Every customer desires to obtain value for his or her money. Having less money to take part in the club business, they will limit their spending to what they believe will provide them with greater value. Thus, instead of losing a member due to his or her perceived lack of value, it is better to switch-sell or up-sell by modifying a membership to go well with that member’s requirements and boost their supposed value. It is evident that several private clubs are striving to maintain a certain groups of members, especially the young ones.
Potential solutions to membership retention
Nowadays, when the number of golf courses is declining and private clubs lose a lot of members as golfers take part in fewer rounds, alterations should be undertaken to maintain growth, and the industry should try to develop its product and service provision in order to endure the storm. Marketing budgets should be utilized more creatively during a decline, and Customer Retention and Growth seems to be a better place to invest these fading funds into.

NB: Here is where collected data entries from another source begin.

Lemma get_byte_ok x : pipe_ok x -> pipe_empty x = false ->
  pipe_ok (drop_byte x) /\ pqueue x = get_byte x :: pqueue (drop_byte x).
Proof.
  intros H He. pose proof H as [Hl Hr Hw Hu].
  rewrite pipe_empty_spec in He by done. apply bool_decide_eq_false in He.
  pose proof (pqueue_length x) as Hlen.
  assert (Hpos : 0 < used (2 ^ 32) (nread x) (nwrite x)) by (destruct (pqueue x); [done|simpl in Hlen; lia]).
  split.
  - split; simpl; [done|apply u32_range|done|]. unfold u32. rewrite (used_pop PIPESIZE (2 ^ 32)) by done. lia.
  - unfold pqueue. simpl. by rewrite (ring_pop PIPESIZE (2 ^ 32)).
Qed.

(** ** One byte of user memory *)

Section byte.
Context (kend root : Z).

Lemma copyin_byte s va : user_space kend root s -> 0 <= va < 2 ^ 64 ->
  (is_Some (uaddr root s va) /\ copyin root va 1 s = Ok (0, [ubyte root s va]) s) \/
  (uaddr root s va = None /\ exists bs, copyin root va 1 s = Ok (-1, bs) s).
Proof.
  intros (own & fl & Huo) Hva.
  destruct (copyin_loop_run kend root 2 s own fl va 1 [] (uo_pt _ _ _ _ _ Huo)) as (r & bs & Hrun & Hr); [lia..|].
  destruct Hr as [(-> & Hacc & ->)|(-> & Hn)].
  - left. split; [|exact Hrun]. specialize (Hacc 0 ltac:(lia)). by rewrite Z.add_0_r in Hacc.
  - right. split; [|by eexists]. apply eq_None_not_Some. intros Hs. apply Hn. intros i Hi.
    by replace (va + i) with va by lia.
Qed.

Lemma copyout_byte s va b : user_space kend root s -> 0 <= va < 2 ^ 64 -> is_Some (uaddr root s va) ->
  exists s', copyout root va [b] s = Ok 0 s' /\ user_space kend root s' /\
    (forall v, uaddr root s' v = uaddr root s v) /\ ubyte root s' va = b /\
    (forall v, 0 <= v -> v <> va -> is_Some (uaddr root s v) -> ubyte root s' v = ubyte root s v) /\
    (forall x, (forall v, uaddr root s v <> Some x) -> rd (ram s') x = rd (ram s) x).
Proof.
  intros (own & fl & Huo) Hva Hs.
  destruct (copyout_loop_run kend root 2 s own fl va [b] Huo) as (r & s' & Hrun & Huo' & Hu & Hkeep & Hout & Hr);
    [simpl; lia|done|].
  destruct Hr as [(-> & _ & Hb)|(_ & Hn)].
  - exists s'. split_and!; [exact Hrun|by exists own, fl|done|by injection Hb| |done].
    intros v Hv Hne. apply Hkeep; [done|simpl; lia].
  - destruct Hn. intros i Hi. simpl in Hi. by replace (va + i) with va by lia.
Qed.
End byte.

(** ** pipewrite *)

Section pipewrite.
Context (kend : Z) (s : kern) (c : cpu) (cur : nat) (p : proc) (pi : Z).
Notation root := (p_pagetable p).
Implicit Types (t : kern) (x : pipe).

(** The pipe of a state, and a state with another one. *)
Definition with_pipe t x : kern := t <| k_files ::= fun f => f <| fs_pipes ::= insert pi x |> |>.
Definition the_pipe t : option pipe := fs_pipes (k_files t) !! pi.

Lemma pipe_get_run {A} (f : pipe -> A) t x : the_pipe t = Some x -> pipe_get pi f t = Ok (f x) t.
Proof. intros E. unfold pipe_get, mbind, fget, gets, mlookup. unfold the_pipe in E. by rewrite E. Qed.
Lemma pipe_set_run f t x : the_pipe t = Some x -> pipe_set pi f t = Ok tt (with_pipe t (f x)).
Proof.
  intros E. unfold pipe_set, mbind, fget, fset, gets, mlookup, modify. unfold the_pipe in E. rewrite E.
  unfold mret. f_equal. unfold with_pipe. destruct t as [? ? ? ? ? ? ? ? g]; destruct g; simpl in *.
  by rewrite (map_alter_Some f _ x _ E).
Qed.
Lemma with_pipe_get t x : the_pipe (with_pipe t x) = Some x.
Proof. unfold the_pipe. simpl. apply lookup_insert_eq. Qed.
Lemma with_pipe_twice t x y : with_pipe (with_pipe t x) y = with_pipe t y.
Proof.
  unfold with_pipe. destruct t as [? ? ? ? ? ? ? ? g]; destruct g; simpl. by rewrite insert_insert_eq.
Qed.
Lemma with_pipe_id t x : the_pipe t = Some x -> with_pipe t x = t.
Proof.
  unfold with_pipe, the_pipe. destruct t as [? ? ? ? ? ? ? ? g]; destruct g; simpl. intros E. by rewrite insert_id.
Qed.

Lemma pipewrite_loop_run fuel addr n : forall t x i c1, calm t c1 cur [LPipe pi] -> k_procs t !! cur = Some p ->
  the_pipe t = Some x -> pipe_ok x -> readopen x <> 0 -> p_killed p = 0 -> user_space kend root (k_phys t) ->
  0 <= addr -> addr + n <= 2 ^ 64 -> 0 <= i <= n -> (Z.to_nat (n - i) < fuel)%nat ->
  exists j x', i <= j <= n /\ pipe_ok x' /\ readopen x' = readopen x /\ writeopen x' = writeopen x /\
    uaccess root (k_phys t) (addr + i) (j - i) /\
    pqueue x' = pqueue x ++ ubytes root (k_phys t) (addr + i) (Z.to_nat (j - i)) /\
    (((j = n \/ uaddr root (k_phys t) (addr + j) = None) /\
      pipewrite_loop fuel pi cur addr n i t =
        (wakeup (Some (ChPipeR pi)) ;;; release (LPipe pi) ;;; mret (Done j)) (with_pipe t x')) \/
     (j < n /\ Z.of_nat (length (pqueue x')) = PIPESIZE /\
      pipewrite_loop fuel pi cur addr n i t =
        (wakeup (Some (ChPipeR pi)) ;;; k <- sleep_enter (Some (ChPipeW pi)) (LPipe pi) ;; mret (Parked (k, j)))
          (with_pipe t x'))).
Proof.
  induction fuel as [|fuel IH]; intros t x i c1 Hcalm Hp Hx Hok Hro Hk Hus Ha Han Hi Hf; [lia|].
  cbn [pipewrite_loop]. destruct (Z.ltb_spec i n) as [Hin|Hin].
  2: { exists i, x. rewrite Z.sub_diag. split_and!; try done; [lia|intros k; lia|by rewrite app_nil_r|].
       left. split; [left; lia|]. by rewrite with_pipe_id. }
  rewrite (bind_ok _ _ _ _ _ (pipe_get_run readopen t x Hx)).
  rewrite (bind_ok _ _ _ false t).
  2: { destruct (Z.eqb_spec (readopen x) 0); [done|].
       rewrite (bind_ok _ _ _ _ _ (killed_calm t c1 cur [LPipe pi] p Hcalm ltac:(set_solver) ltac:(simpl; lia) Hp)).
       by rewrite Hk. }
  cbn iota. rewrite (bind_ok _ _ _ _ _ (pipe_get_run pipe_full t x Hx)).
  destruct (pipe_full x) eqn:Hfull.
  { exists i, x. rewrite Z.sub_diag. split_and!; try done; [lia|intros k; lia|by rewrite app_nil_r|].
    right. split_and!; [done| |by rewrite with_pipe_id].
    rewrite pipe_full_spec in Hfull by done. by apply bool_decide_eq_true in Hfull. }
  rewrite (bind_ok _ _ _ _ _ (proc_get_run p_pagetable t cur p Hp)).
  assert (Hu : u64 (addr + i) = addr + i) by (apply u64_small; lia). rewrite Hu.
  destruct (copyin_byte kend root (k_phys t) (addr + i) Hus ltac:(lia)) as [(Hs & Hrun)|(Hs & bs & Hrun)].
  - rewrite (bind_ok _ _ _ _ _ (on_phys_run _ t _ _ Hrun)).
    replace (t <| k_phys := k_phys t |>) with t by (by destruct t). cbn [Z.eqb Pos.eqb]. cbn iota beta.
    set (b := ubyte root (k_phys t) (addr + i)) in *.
    rewrite (bind_ok _ _ _ b t) by done.
    rewrite (bind_ok _ _ _ _ _ (pipe_set_run (fun y => put_byte y b) t x Hx)).
    destruct (put_byte_ok x b Hok Hfull) as [Hok1 Hq1].
    destruct (IH (with_pipe t (put_byte x b)) (put_byte x b) (i + 1) c1) as
      (j & x' & Hj & Hok' & Hro' & Hwo' & Hacc & Hq & Hres); try done; [by apply (calm_data t)| |lia|lia|].
    { apply with_pipe_get. }
    exists j, x'. split_and!; [lia|lia|done|done|done| | |].
    + intros k Hk'. destruct (decide (k = 0)) as [->|]; [by rewrite Z.add_0_r|].
      replace (addr + i + k) with (addr + (i + 1) + (k - 1)) by lia. apply Hacc. lia.
    + rewrite Hq, Hq1, <- app_assoc. f_equal. simpl.
      replace (Z.to_nat (j - i)) with (S (Z.to_nat (j - (i + 1)))) by lia. simpl. do 2 f_equal. lia.
    + rewrite with_pipe_twice in Hres. exact Hres.
  - rewrite (bind_ok _ _ _ _ _ (on_phys_run _ t _ _ Hrun)).
    replace (t <| k_phys := k_phys t |>) with t by (by destruct t). cbn [Z.eqb Pos.eqb]. cbn iota beta.
    exists i, x. rewrite Z.sub_diag. split_and!; try done; [lia|intros k; lia|by rewrite app_nil_r|].
    left. split; [by right|]. by rewrite with_pipe_id.
Qed.

Context (Hcalm : calm s c cur []) (Hl : lk_free (k_mach s) (LPipe pi)).

(** The critical section of the pipe's lock. *)
Lemma pipe_enter : acquire (LPipe pi) s = Ok tt (s <| k_mach := acq (k_mach s) c (LPipe pi) |>) /\
  calm (s <| k_mach := acq (k_mach s) c (LPipe pi) |>) (c_push (k_mach s) c) cur [LPipe pi].
Proof. apply calm_acquire; [done|done|simpl; lia]. Qed.

Lemma pipe_leave ch {A} (v : A) t : k_mach t = acq (k_mach s) c (LPipe pi) -> length (k_procs t) = length (k_procs s) ->
  (wakeup ch ;;; release (LPipe pi) ;;; mret v) t =
    Ok v (t <| k_mach := k_mach s |> <| k_procs := wakes cur ch (k_procs t) |>).
Proof.
  intros Hm Hlen. destruct pipe_enter as [_ Hc1].
  assert (Hct : calm t (c_push (k_mach s) c) cur [LPipe pi]) by (by apply (calm_data _ _ _ _ _ Hc1)).
  rewrite (bind_ok _ _ _ _ _ (wakeup_calm t _ cur [LPipe pi] ch Hct ltac:(set_solver))).
  set (t' := t <| k_procs := _ |>). assert (Hm' : k_mach t' = acq (k_mach s) c (LPipe pi)) by done.
  rewrite (bind_ok _ _ _ _ _ (calm_release s t' c cur [] (LPipe pi) Hcalm Hl Hm')).
  unfold mret. by destruct t.
Qed.
End pipewrite.

(** C32. A pipe is a bounded FIFO queue to its writer.  pipewrite appends the user's bytes to
    the queue in order.  It returns the number of bytes when all are queued or the next one
    is not mapped for the user, with the readers woken and the lock free; or it stops with
    the queue holding PIPESIZE bytes, the readers woken, the lock free and the process
    asleep, waiting for room, and has kept count of the bytes queued.  It changes no user
    memory. *)
Theorem pipewrite_appends kend s c cur p pi x addr n : calm s c cur [] -> lk_free (k_mach s) (LPipe pi) ->
  k_procs s !! cur = Some p -> the_pipe pi s = Some x -> pipe_ok x -> readopen x <> 0 -> p_killed p = 0 ->
  user_space kend (p_pagetable p) (k_phys s) -> 0 <= addr -> 0 <= n -> addr + n <= 2 ^ 64 ->
  exists r s' j x', pipewrite_call pi addr n s = Ok r s' /\ the_pipe pi s' = Some x' /\ pipe_ok x' /\
    0 <= j <= n /\ pqueue x' = pqueue x ++ ubytes (p_pagetable p) (k_phys s) addr (Z.to_nat j) /\
    uaccess (p_pagetable p) (k_phys s) addr j /\ k_phys s' = k_phys s /\ lk_free (k_mach s') (LPipe pi) /\
    (forall q, q <> cur -> k_procs s' !! q = wakes cur (Some (ChPipeR pi)) (k_procs s) !! q) /\
    match r with
    | Done v => v = j /\ (j = n \/ uaddr (p_pagetable p) (k_phys s) (addr + j) = None) /\
        k_mach s' = k_mach s /\ k_procs s' !! cur = Some p
    | Parked (_, i) => i = j /\ j < n /\ Z.of_nat (length (pqueue x')) = PIPESIZE /\
        exists p', k_procs s' !! cur = Some p' /\ p_state p' = SLEEPING /\ p_chan p' = Some (ChPipeW pi)
    end.
Proof.
  intros Hcalm Hl Hp Hx Hok Hro Hk Hus Ha Hn Han. destruct (pipe_enter s c cur pi Hcalm Hl) as [Hacq Hc1].
  set (s1 := s <| k_mach := _ |>) in *.
  destruct (pipewrite_loop_run kend cur p pi (pipewrite_fuel n 0) addr n s1 x 0 _ Hc1 Hp Hx Hok Hro Hk Hus Ha Han)
    as (j & x' & Hj & Hok' & Hro' & Hwo' & Hacc & Hq & Hres); [lia|unfold pipewrite_fuel; lia|].
  rewrite Z.add_0_r, Z.sub_0_r in *. unfold pipewrite_call.
  rewrite (bind_ok _ _ _ _ _ (self_calm s c cur [] Hcalm)), (bind_ok _ _ _ _ _ Hacq).
  set (t := with_pipe pi s1 x') in *.
  destruct Hres as [(Hend & ->)|(Hlt & Hfull & ->)].
  - rewrite (pipe_leave s c cur pi Hcalm Hl (Some (ChPipeR pi)) (Done j) t eq_refl eq_refl).
    eexists (Done j), _, j, x'. split_and!; try done; try lia; [exact (with_pipe_get pi s1 x')|].
    simpl. by rewrite wakes_cur.
  - assert (Hct : calm t (c_push (k_mach s) c) cur [LPipe pi]) by (by apply (calm_data _ _ _ _ _ Hc1)).
    rewrite (bind_ok _ _ _ _ _ (wakeup_calm t _ cur [LPipe pi] (Some (ChPipeR pi)) Hct ltac:(set_solver))).
    set (t' := t <| k_procs := _ |>).
    assert (Hp' : k_procs t' !! cur = Some p) by (simpl; by rewrite wakes_cur).
    rewrite (bind_ok _ _ _ _ _ (sleep_enter_run s t' c cur p (LPipe pi) (Some (ChPipeW pi)) Hcalm Hl ltac:(discriminate) eq_refl Hp'
      ltac:(simpl; rewrite length_wakes; apply Hcalm))).
    eexists (Parked _), _, j, x'. split_and!; try done; try lia; [exact (with_pipe_get pi s1 x')| | |].
    + simpl. destruct Hl as [nm E]. exists nm. simpl. by rewrite lookup_alter_ne.
    + intros q Hne. simpl. by rewrite list_lookup_insert_ne.
    + cbn iota beta. split_and!; [done|done|done|]. eexists.
      split; [apply list_lookup_insert_eq; by apply lookup_lt_Some in Hp'|done].
Qed.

The plan is to focus mainly on marketing to key customers.
Those responsible must focus on cultivating customer relationships in an effort to maintain these customers as soon as the recession comes to an end, and in order to do so, the operators are supposed to put into practice specific apparatus that will assist to settle on who their new customers are and to persuade likeminded members to join. New customers must be offered incentives in order to sign up for loyalty programs; thus, a manager should be able to classify who has become a loyalty program member and avail them for a quick analysis.
The two areas that are crucial to successful customer growth and retention include exploring each new member who joins a loyalty program, basing on who they are, what they like, where they come from, as well as indulging new members in an effort to establish strategies for promoting retention when the recession comes to an end. This tactic can be as trouble-free as providing rewards or introducing new product lines in order to keep loyal customers. Club operators are also vested with the responsibility of identifying, through transactional analysis, customers whose expenses are not reducing. This strategy is useful and can be leveraged to establish movements that assist in signing up similar customers of the same type, in an effort to substitute for those who have decided not to prolong their membership.

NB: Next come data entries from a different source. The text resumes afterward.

(* ===== verification/Blocks.v ===== *)
(** * Triples for the block layer

    [blocks c cur p s0 H P V d s]: process [cur] runs on CPU [c] and holds the blocks of [H];
    [V] is the content of every block as the file system sees it, [d] the disk, and what the
    block operations leave alone is as in [s0].  One rule per operation of kernel/bio.c; the
    log and the file system are verified against these rules. *)

From S2P Require Import Prelude Riscv CString Kalloc Vm Spinlock Proc ProcSpec Headers Sleeplock Bio BioSpec.
From S2P Require Import Bcache Log.

(** ** Sequences of block writes *)

(** Contents of blocks. *)
Notation contents := (Z -> list Z).
Definition bset (V : contents) (n : Z) (v : list Z) : contents := fun k => if decide (k = n) then v else V k.
Definition after (V : contents) (ws : list (Z * list Z)) : contents :=
  foldl (fun V w => bset V w.1 w.2) V ws.
Definition write_all (d : disk) (ws : list (Z * list Z)) : disk :=
  foldl (fun d w => write_block d w.1 w.2) d ws.
Definition content (d : disk) : contents := dblock (d_data d).

Section writes.
Implicit Types (V : contents) (n : Z) (v : list Z) (ws : list (Z * list Z)) (d : disk).

Lemma bset_eq V n v : bset V n v n = v.
Proof. unfold bset. by rewrite decide_True. Qed.
Lemma bset_ne V n v k : k <> n -> bset V n v k = V k.
Proof. intros. unfold bset. by rewrite decide_False. Qed.

Lemma content_write d n v k : content (write_block d n v) k = bset (content d) n v k.
Proof.
  unfold content, write_block, dblock, bset. simpl. case_decide as E.
  - subst. by rewrite lookup_insert_eq.
  - by rewrite lookup_insert_ne by done.
Qed.
Lemma after_ext V V' ws k : (forall k, V k = V' k) -> after V ws k = after V' ws k.
Proof.
  revert V V'. induction ws as [|w ws IH]; intros V V' E; [apply E|]. simpl. apply IH.
  intros j. unfold bset. case_decide; [done|apply E].
Qed.
Lemma content_write_all d ws k : content (write_all d ws) k = after (content d) ws k.
Proof.
  revert d. induction ws as [|w ws IH]; intros d; [done|]. simpl. rewrite IH.
  apply after_ext. intros j. apply content_write.
Qed.
Lemma after_app V ws ws' : after V (ws ++ ws') = after (after V ws) ws'.
Proof. apply foldl_app. Qed.
Lemma write_all_app d ws ws' : write_all d (ws ++ ws') = write_all (write_all d ws) ws'.
Proof. apply foldl_app. Qed.
Lemma write_all_hist d ws : d_hist (write_all d ws) = rev ws ++ d_hist d.
Proof.
  revert d. induction ws as [|[n v] ws IH]; intros d; [done|]. simpl. rewrite IH. simpl.
  by rewrite <- app_assoc.
Qed.
Lemma after_out V ws k : k ∉ ws.*1 -> after V ws k = V k.
Proof.
  revert V. induction ws as [|w ws IH]; intros V Hk; [done|].
  apply not_elem_of_cons in Hk as [Hw Hk]. simpl. rewrite IH by done. by apply bset_ne.
Qed.
(** A block written with one content only. *)
Lemma after_in V ws k v : k ∈ ws.*1 -> (forall v', (k, v') ∈ ws -> v' = v) -> after V ws k = v.
Proof.
  revert V. induction ws as [|[k' v'] ws IH]; intros V Hk Hv; [by apply not_elem_of_nil in Hk|]. simpl.
  destruct (decide (k ∈ ws.*1)) as [Hin|Hout].
  - apply IH; [done|]. intros v2 H2. apply Hv. by apply list_elem_of_further.
  - rewrite after_out by done. apply elem_of_cons in Hk as [Hk|Hk]; [|done]. simpl in Hk. subst k'.
    rewrite bset_eq. apply Hv. apply list_elem_of_here.
Qed.
Lemma after_len V ws : (forall k, length (V k) = Z.to_nat BSIZE) ->
  Forall (fun w => length w.2 = Z.to_nat BSIZE) ws -> forall k, length (after V ws k) = Z.to_nat BSIZE.
Proof.
  intros HV Hws. revert V HV. induction Hws as [|w ws Hw _ IH]; intros V HV; [done|]. simpl. apply IH.
  intros k. unfold bset. by case_decide.
Qed.

End writes.

(** ** The triples *)

Record blocks (c : cpu) (cur : nat) (p : proc) (s0 : kern) (H : gmap Z nat) (P : gset Z)
    (V : contents) (d : disk) (s : kern) : Prop := {
  bl_calm : calm s c cur [];
  bl_proc : k_procs s !! cur = Some p;
  bl_inv : binv s p H P;
  bl_view : forall k, view s k = V k;
  bl_disk : fs_disk (k_files s) = d;
  bl_frame : bframe cur s0 s
}.

Section triples.
Context {D : DiskOps} {DL : DiskLaws} (c : cpu) (cur : nat) (p : proc).
Implicit Types (s : kern) (H : gmap Z nat) (P : gset Z) (V : contents) (d : disk) (n : Z) (b : nat).

Lemma blocks_ext s0 H P V V' d s : (forall k, V k = V' k) ->
  blocks c cur p s0 H P V d s -> blocks c cur p s0 H P V' d s.
Proof. intros E []. split; try done. intros k. by rewrite <- E. Qed.

Lemma blocks_start s H P : calm s c cur [] -> k_procs s !! cur = Some p -> binv s p H P ->
  blocks c cur p s H P (view s) (fs_disk (k_files s)) s.
Proof. intros. by split. Qed.

Lemma blocks_step s0 H P V d s H' P' V' d' s' : blocks c cur p s0 H P V d s ->
  binv s' p H' P' -> (forall k, view s' k = V' k) -> fs_disk (k_files s') = d' -> bframe cur s s' ->
  blocks c cur p s0 H' P' V' d' s'.
Proof.
  intros B Hi HV Hd Hf. split; try done.
  - apply (bframe_calm cur s); [done|apply B].
  - rewrite (bf_cur _ _ _ Hf). apply B.
  - apply (bframe_trans cur s0 s); [apply B|done].
Qed.

Lemma blocks_clean s0 H P V d s n : blocks c cur p s0 H P V d s -> n ∉ P -> H !! n = None ->
  V n = content d n.
Proof.
  intros B HP Hn. rewrite <- (bl_view _ _ _ _ _ _ _ _ _ B), (binv_clean s p H P n (bl_inv _ _ _ _ _ _ _ _ _ B) HP Hn).
  unfold ondisk. by rewrite (bl_disk _ _ _ _ _ _ _ _ _ B).
Qed.
Lemma blocks_size s0 H P V d s n : blocks c cur p s0 H P V d s -> length (V n) = Z.to_nat BSIZE.
Proof. intros B. rewrite <- (bl_view _ _ _ _ _ _ _ _ _ B). apply (binv_size s p H P n), B. Qed.

Lemma bread_tri s0 H P V d s n : blocks c cur p s0 H P V d s -> H !! n = None ->
  n ∈ P \/ (size (P ∪ dom H) < NBUF)%nat ->
  runs (bread ROOTDEV n) s (fun b s' => blocks c cur p s0 (<[n := b]> H) P V d s').
Proof.
  intros B Hn Hroom. destruct (bread_rule s c cur p H P n (bl_calm _ _ _ _ _ _ _ _ _ B)
    (bl_proc _ _ _ _ _ _ _ _ _ B) (bl_inv _ _ _ _ _ _ _ _ _ B) Hn Hroom) as (b & s' & E & Hi & HV & Hd & Hf).
  apply (runs_ok _ _ _ b s' E). apply (blocks_step s0 H P V d s); try done.
  - intros k. rewrite HV. apply B.
  - rewrite Hd. apply B.
Qed.

Lemma data_tri s0 H P V d s n b : blocks c cur p s0 H P V d s -> H !! n = Some b ->
  runs (buf_get b b_data) s (fun v s' => v = V n /\ s' = s).
Proof.
  intros B Hn. apply (runs_ok _ _ _ _ _ (data_rule s p H P n b (bl_inv _ _ _ _ _ _ _ _ _ B) Hn)).
  split; [apply B|done].
Qed.

Lemma edit_tri s0 H P V d s n b (g : list Z -> list Z) : blocks c cur p s0 H P V d s -> H !! n = Some b ->
  length (g (V n)) = Z.to_nat BSIZE ->
  runs (buf_set b (fun x => x <| b_data ::= g |>)) s
    (fun _ s' => blocks c cur p s0 H P (bset V n (g (V n))) d s').
Proof.
  intros B Hn Hlen. pose proof (bl_view _ _ _ _ _ _ _ _ _ B) as HV.
  destruct (edit_rule s p H P n b g cur (bl_inv _ _ _ _ _ _ _ _ _ B) Hn) as (s' & E & Hi & HV' & Hd & Hf);
    [by rewrite HV|].
  apply (runs_ok _ _ _ _ s' E). apply (blocks_step s0 H P V d s); try done.
  - intros k. rewrite HV', HV. unfold bset. case_decide; [done|apply HV].
  - rewrite Hd. apply B.
Qed.

Lemma bwrite_tri s0 H P V d s n b : blocks c cur p s0 H P V d s -> H !! n = Some b ->
  runs (bwrite b) s (fun _ s' => blocks c cur p s0 H P V (write_block d n (V n)) s').
Proof.
  intros B Hn. destruct (bwrite_rule s c cur p H P n b (bl_calm _ _ _ _ _ _ _ _ _ B)
    (bl_proc _ _ _ _ _ _ _ _ _ B) (bl_inv _ _ _ _ _ _ _ _ _ B) Hn) as (s' & E & Hi & HV & Hd & Hf).
  apply (runs_ok _ _ _ _ s' E). apply (blocks_step s0 H P V d s); try done.
  - intros k. rewrite HV. apply B.
  - rewrite Hd, (bl_disk _ _ _ _ _ _ _ _ _ B), (bl_view _ _ _ _ _ _ _ _ _ B). done.
Qed.

Lemma brelse_tri s0 H P V d s n b : blocks c cur p s0 H P V d s -> H !! n = Some b ->
  n ∈ P \/ V n = content d n ->
  runs (brelse b) s (fun _ s' => blocks c cur p s0 (delete n H) P V d s').
Proof.
  intros B Hn Hcl. destruct (brelse_rule s c cur p H P n b (bl_calm _ _ _ _ _ _ _ _ _ B)
    (bl_proc _ _ _ _ _ _ _ _ _ B) (bl_inv _ _ _ _ _ _ _ _ _ B) Hn) as (s' & E & Hi & HV & Hd & Hf).
  { destruct Hcl as [?|Hcl]; [by left|right]. rewrite (bl_view _ _ _ _ _ _ _ _ _ B), Hcl.
    unfold ondisk. by rewrite (bl_disk _ _ _ _ _ _ _ _ _ B). }
  apply (runs_ok _ _ _ _ s' E). apply (blocks_step s0 H P V d s); try done.
  - intros k. rewrite HV. apply B.
  - rewrite Hd. apply B.
Qed.

Lemma bunpin_tri s0 H P V d s n b : blocks c cur p s0 H P V d s -> H !! n = Some b -> n ∈ P ->
  runs (bunpin b) s (fun _ s' => blocks c cur p s0 H (P ∖ {[n]}) V d s').
Proof.
  intros B Hn HnP. destruct (bunpin_rule s c cur [] p H P n b (bl_calm _ _ _ _ _ _ _ _ _ B)
    ltac:(set_solver) ltac:(simpl; lia) (bl_inv _ _ _ _ _ _ _ _ _ B) Hn HnP) as (s' & E & Hi & HV & Hd & Hf).
  apply (runs_ok _ _ _ _ s' E). apply (blocks_step s0 H P V d s); try done.
  - intros k. rewrite HV. apply B.
  - rewrite Hd. apply B.
Qed.

(** The log's fields are part of the frame. *)
Definition set_log s (g : logstate -> logstate) : kern := s <| k_files ::= fun f => f <| fs_log ::= g |> |>.

Lemma log_get_tri {A} (g : logstate -> A) s0 H P V d s : blocks c cur p s0 H P V d s ->
  runs (log_get g) s (fun v s' => v = g (fs_log (k_files s0)) /\ s' = s).
Proof.
  intros B. apply (runs_ok _ _ _ (g (fs_log (k_files s))) s); [done|]. split; [|done].
  by rewrite (proj1 (bf_files _ _ _ (bl_frame _ _ _ _ _ _ _ _ _ B))).
Qed.
Lemma log_set_tri g s0 H P V d s : blocks c cur p s0 H P V d s ->
  runs (log_set g) s (fun _ s' => blocks c cur p (set_log s0 g) H P V d s').
Proof.
  intros [Hc Hp Hi HV Hd Hf]. apply (runs_ok _ _ _ tt (set_log s g)); [done|].
  split; try done; [by apply (calm_data s)|by apply (binv_frame s)|].
  destruct Hf as [A1 A2 A3 A4 A5 (A8 & A9 & A10 & A11 & A12) A13 A14]. split; try done.
  split_and!; try done. simpl. by rewrite A8.
Qed.

End triples.

(** One step of a program whose triple is known. *)
Tactic Notation "step" uconstr(H) := apply runs_bind; eapply runs_conseq; [eapply H; try eassumption; try done|cbv beta].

In conclusion, operators must keep in touch with lapsed customers during this unsteady economic era so that they can eventually be tempted to resume their membership when the economy as well as consumer confidence returns. Most notably, the customers must not be abandoned at the time of financial wavering, and transactional analysis is crucial. In addition, acquiring new members in some instances means stealing them from other state clubs, and it requires more than two incentives to make them switch.